5. L'interprétation probabiliste du deuxième principe de la thermodynamique
À partir de ce deuxième principe, Loschmidt a présenté à Boltzmann une objection redoutable, souvent reprise depuis lors, et qui consiste à affirmer l'impossibilité de faire sortir des équations réversibles de la mécanique une interprétation des processus irréversibles de la thermodynamique. Boltzmann a parfaitement compris la valeur de l'objection et y a trouvé un levier puissant pour renouveler ses démonstrations.
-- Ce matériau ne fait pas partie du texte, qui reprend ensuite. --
(* ===== verification/Timer.v ===== *)
(** * The timer driver and the port access helper: proj/src/timer.c, utils.c *)

From S2P Require Import Prelude CMonad Heap Lcf Minix Macros ProjState.
From stdpp Require Import options.

Section timer.
Context {D : Type} `{K : Kernel D}.

(** [Some b]: returned 0 with [b] in [*byte]; [None]: returned 1, [*byte] unchanged. *)
Definition util_sys_inb (port : Z) : M (state D) (option Z) :=
  '(rc, aux) <- sys dev (sys_inb port) ;;
  if ctrue rc then ret None else ret (Some (u8 aux)).

(** A port read only changes the device state, and what it yields is a byte. *)
Lemma wp_util_sys_inb E port Q J (s : state D) :
  (forall d o, from_option in_u8 True o -> Q o (s <| dev := d |>)) -> wp E (util_sys_inb port) Q J s.
Proof.
  intros HQ. unfold util_sys_inb. apply wp_bind, wp_sys. destruct (fst _) as [rc aux].
  wps; apply HQ; simpl; auto. apply u8_range.
Qed.

Definition timer_subscribe_int : M (state D) Z := call (
  h <- gets timer_hookid ;;
  assign_loc timer_bit_no (u8 h) ;;
  '(rc, h') <- sys dev (sys_irqsetpolicy TIMER0_IRQ IRQ_REENABLE h) ;;
  assign timer_hookid h' ;;
  if ctrue rc then return_ 1 else ret 0).

Definition timer_unsubscribe_int : M (state D) Z := call (
  h <- gets timer_hookid ;;
  rc <- sys dev (sys_irqrmpolicy h) ;;
  if ctrue rc then return_ 1 else ret 0).

Definition timer_int_handler : M (state D) unit :=
  modify (fun s => s <| timer_counter := i32 (timer_counter s + 1) |>).

End timer.

(** [n] timer interrupts. *)
Fixpoint ticks {D} `{K : Kernel D} (n : nat) : M (state D) unit :=
  match n with
  | O => ret tt
  | S n' => timer_int_handler ;; ticks n'
  end.

(** The counter counts interrupts exactly until it would leave the range of [int]. *)
Lemma ticks_count {D} `{K : Kernel D} n (s : state D) :
  0 <= timer_counter s -> timer_counter s + Z.of_nat n < 2 ^ 31 ->
  ticks n s = Ok tt (s <| timer_counter := timer_counter s + Z.of_nat n |>).
Proof.
  revert s. induction n as [|n IH]; intros s H0 H1.
  - simpl. unfold ret. f_equal. rewrite Z.add_0_r. by destruct s.
  - change (ticks (S n) s) with (ticks n (s <| timer_counter := i32 (timer_counter s + 1) |>)).
    rewrite i32_id by (unfold in_i32; lia). rewrite IH; get_set; [|lia|lia].
    f_equal. replace (timer_counter s + 1 + Z.of_nat n) with (timer_counter s + Z.of_nat (S n)) by lia.
    done.
Qed.
(* ===== verification/Rtc.v ===== *)
(** * The real-time clock driver: proj/src/rtc.c *)

From S2P Require Import Prelude CMonad Heap Lcf Minix Macros ProjState Timer.
From stdpp Require Import options.

Section rtc.
Context {D : Type} `{K : Kernel D}.

Definition rtc_subscribe_int : M (state D) Z := call (
  h <- gets rtc_hook_id ;;
  assign_loc rtc_bit_no (u8 h) ;;
  '(rc, h') <- sys dev (sys_irqsetpolicy IRQ_RTC IRQ_REENABLE h) ;;
  assign rtc_hook_id h' ;;
  if ctrue rc then return_ 1 else ret 0).

Definition rtc_unsubscribe_int : M (state D) Z := call (
  h <- gets rtc_hook_id ;;
  rc <- sys dev (sys_irqrmpolicy h) ;;
  if ctrue rc then return_ 1 else ret 0).

(** [Some data]: returned 0; [None]: returned 1. *)
Definition rtc_read (reg : Z) : M (state D) (option Z) :=
  rc <- sys dev (sys_outb RTC_ADDR_REG reg) ;;
  if ctrue rc then ret None else
  util_sys_inb RTC_DATA_REG.

Definition rtc_write (data reg : Z) : M (state D) Z := call (
  rc <- sys dev (sys_outb RTC_ADDR_REG reg) ;;
  if ctrue rc then return_ 1 else
  rc <- sys dev (sys_outb RTC_DATA_REG data) ;;
  if ctrue rc then return_ 1 else
  ret 0).

Definition rtc_enable : M (state D) Z := call (
  d <- rtc_read REG_B ;;
  match d with
  | None => return_ 1
  | Some data =>
      let data := u8 (Z.lor data PIE) in
      rc <- rtc_write data REG_B ;;
      if ctrue rc then return_ 1 else ret 0
  end).

Definition rtc_disable : M (state D) Z := call (
  d <- rtc_read REG_B ;;
  match d with
  | None => return_ 1
  | Some data =>
      let data := u8 (Z.land data (Z.lnot PIE)) in
      rc <- rtc_write data REG_B ;;
      if ctrue rc then return_ 1 else ret 0
  end).

(** Both results are ignored; [regC] is indeterminate when the read fails. *)
Definition rtc_ih : M (state D) unit :=
  g <- sys dev indeterminate ;;
  sys dev (sys_outb RTC_ADDR_REG REG_C) ;;
  r <- util_sys_inb RTC_DATA_REG ;;
  let regC := match r with Some b => b | None => u8 g end in
  when (ctrue (Z.land regC PF))
    (modify (fun s => s <| speed := i32 (speed s + 2) |>
                        <| frames_per_state := i32 (frames_per_state s - 1) |>)).

End rtc.

(** What the driver relies on: a register file behind an address latch. *)
Class RtcChip (D : Type) `{K : Kernel D} := {
  chip_addr : D -> Z;
  chip_reg : D -> Z -> Z;
  chip_byte d r : in_u8 (chip_reg d r);
  chip_select d r : exists d', sys_outb RTC_ADDR_REG r d = (0, d') /\
    chip_addr d' = r /\ forall k, chip_reg d' k = chip_reg d k;
  chip_data_in d : exists d', sys_inb RTC_DATA_REG d = ((0, chip_reg d (chip_addr d)), d') /\
    forall k, chip_reg d' k = chip_reg d k;
  chip_data_out d v : in_u8 v -> exists d', sys_outb RTC_DATA_REG v d = (0, d') /\
    forall k, chip_reg d' k = if k =? chip_addr d then v else chip_reg d k;
}.

Section chip.
Context {D : Type} `{RC : RtcChip D}.

Lemma rtc_read_exec reg (s : state D) :
  exists d, rtc_read reg s = Ok (Some (chip_reg (dev s) reg)) (s <| dev := d |>) /\
    forall k, chip_reg d k = chip_reg (dev s) k.
Proof.
  destruct (chip_select (dev s) reg) as (d1 & He1 & Ha & Hr1).
  destruct (chip_data_in d1) as (d2 & He2 & Hr2). exists d2. split.
  - unfold rtc_read, util_sys_inb, bind, sys. rewrite He1. simpl. rewrite He2, Ha, Hr1. simpl.
    rewrite u8_id by apply chip_byte. done.
  - intros k. by rewrite Hr2, Hr1.
Qed.

Lemma rtc_write_exec v reg (s : state D) :
  in_u8 v ->
  exists d, rtc_write v reg s = Ok 0 (s <| dev := d |>) /\
    forall k, chip_reg d k = if k =? reg then v else chip_reg (dev s) k.
Proof.
  intros Hv. destruct (chip_select (dev s) reg) as (d1 & He1 & Ha & Hr1).
  destruct (chip_data_out d1 v Hv) as (d2 & He2 & Hr2). exists d2. split.
  - unfold rtc_write, call, bind, sys. rewrite He1. simpl. by rewrite He2.
  - intros k. by rewrite Hr2, Ha, Hr1.
Qed.

(** C27: [rtc_enable] sets the periodic-interrupt bit of the register it calls
    REG_B and changes no other bit and no other register; [rtc_disable] clears it. *)
Theorem rtc_enable_disable_correct (s : state D) :
  exists d1 d2,
    rtc_enable s = Ok 0 (s <| dev := d1 |>) /\
    (forall k, chip_reg d1 k = if k =? REG_B then Z.lor (chip_reg (dev s) k) PIE else chip_reg (dev s) k) /\
    rtc_disable (s <| dev := d1 |>) = Ok 0 (s <| dev := d2 |>) /\
    (forall k, chip_reg d2 k = if k =? REG_B then Z.ldiff (chip_reg (dev s) k) PIE else chip_reg (dev s) k).
Proof.
  assert (forall v, in_u8 v -> in_u8 (Z.lor v PIE)) as Hor.
  { intros v Hv. apply in_u8_lor; [done|]. unfold in_u8. by vm_compute. }
  set (v := chip_reg (dev s) REG_B). pose proof (chip_byte (dev s) REG_B) as Hv. fold v in Hv.
  destruct (rtc_read_exec REG_B s) as (da & Hea & Hra). fold v in Hea.
  destruct (rtc_write_exec (Z.lor v PIE) REG_B (s <| dev := da |>) (Hor v Hv)) as (d1 & Heb & Hrb).
  destruct (rtc_read_exec REG_B (s <| dev := d1 |>)) as (dc & Hec & Hrc). get_set.
  rewrite Hrb, Z.eqb_refl in Hec.
  assert (Z.land (Z.lor v PIE) (Z.lnot PIE) = Z.ldiff v PIE) as Hld.
  { rewrite <- Z.ldiff_land. apply Z.bits_inj'. intros n Hn. rewrite !Z.ldiff_spec, Z.lor_spec.
    by destruct (Z.testbit v n), (Z.testbit PIE n). }
  pose proof (in_u8_ldiff v PIE Hv) as Hld8.
  destruct (rtc_write_exec (Z.ldiff v PIE) REG_B (s <| dev := dc |>) Hld8) as (d2 & Hed & Hrd).
  exists d1, d2. repeat split.
  - unfold rtc_enable, call, bind. rewrite Hea. rewrite u8_id by apply Hor, Hv. by rewrite Heb.
  - intros k. rewrite Hrb. get_set. destruct (Z.eqb_spec k REG_B) as [->|]; [done|]. by rewrite Hra.
  - unfold rtc_disable, call, bind. rewrite Hec, Hld, u8_id by apply Hld8.
    change (s <| dev := d1 |> <| dev := dc |>) with (s <| dev := dc |>). by rewrite Hed.
  - intros k. rewrite Hrd. get_set. destruct (Z.eqb_spec k REG_B) as [->|Hne]; [done|].
    rewrite Hrc, Hrb. rewrite (proj2 (Z.eqb_neq k REG_B) Hne). apply Hra.
Qed.

End chip.

(** * A simulated chip *)
Record rtc_sim := RtcSim {
  sim_addr : Z;
  sim_regs : Z -> Z;
}.

#[export] Instance rtc_sim_kernel : Kernel rtc_sim := device_kernel
  (fun port d => ((0, u8 (sim_regs d (sim_addr d))), d))
  (fun port v d =>
    if port =? RTC_ADDR_REG then (0, RtcSim v (sim_regs d))
    else (0, RtcSim (sim_addr d) (fun k => if k =? sim_addr d then v else sim_regs d k))) silent (fun _ => 0).

#[export] Instance rtc_sim_chip : RtcChip rtc_sim.
Proof.
  refine {| chip_addr := sim_addr; chip_reg d k := u8 (sim_regs d k) |}.
  - intros d r. apply u8_range.
  - intros d r. by eexists.
  - intros d. eexists. split; [reflexivity|done].
  - intros d v Hv. eexists. split; [reflexivity|]. intros k. simpl.
    case_match; [by apply u8_id|done].
Defined.

Lemma rtc_enable_disable_correct_witness :
  exists d1 : rtc_sim, rtc_enable (init_state (RtcSim 0 (fun _ => 0x82))) = Ok 0 (init_state d1) /\ chip_reg d1 REG_B = 0xC2.
Proof.
  destruct (rtc_enable_disable_correct (RC := rtc_sim_chip) (init_state (RtcSim 0 (fun _ => 0x82))))
    as (d1 & d2 & He & Hr & _).
  exists d1. split; [exact He|exact (Hr REG_B)].
Defined.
Préfigurant la théorie des quanta, il émit l'hypothèse que l'énergie cinétique de n molécules ne peut prendre que des valeurs, discrètes et finies, multiples d'un certain quantum ; il définit l'état du gaz par l'ensemble des nombres n et précisa la probabilité relative de cet état. Il montra que le logarithme de la probabilité coïncide avec l'entropie S, à un facteur et à une constante k près, dans l'état d'équilibre thermodynamique, et que cette probabilité conserve un sens pendant tout processus irréversible, au cours duquel elle croît de façon continue. C'est à juste titre que l'on a gravé sur le monument, érigé à Vienne en 1933 en l'honneur de Boltzmann, la formule S = k lg W (S étant l'entropie totale, W la probabilité), due aux généralisations de Planck en 1901. Boltzmann l'a non seulement inspirée mais encore approuvée.
Pour écarter de nouvelles formes de l'objection de réversibilité, Boltzmann établit que la courbe représentant la variation en fonction du temps de la fonction H est infiniment brisée et expliqua pourquoi cette fonction a en définitive beaucoup plus de chance de décroître que de croître.
Ce n'est pas par hasard que Boltzmann eut à défendre ses vues contre le mathématicien Zermelo. Bien que physicien, il était engagé en fait sur un terrain où les mathématiciens ne faisaient encore que soupçonner des démarches nouvelles.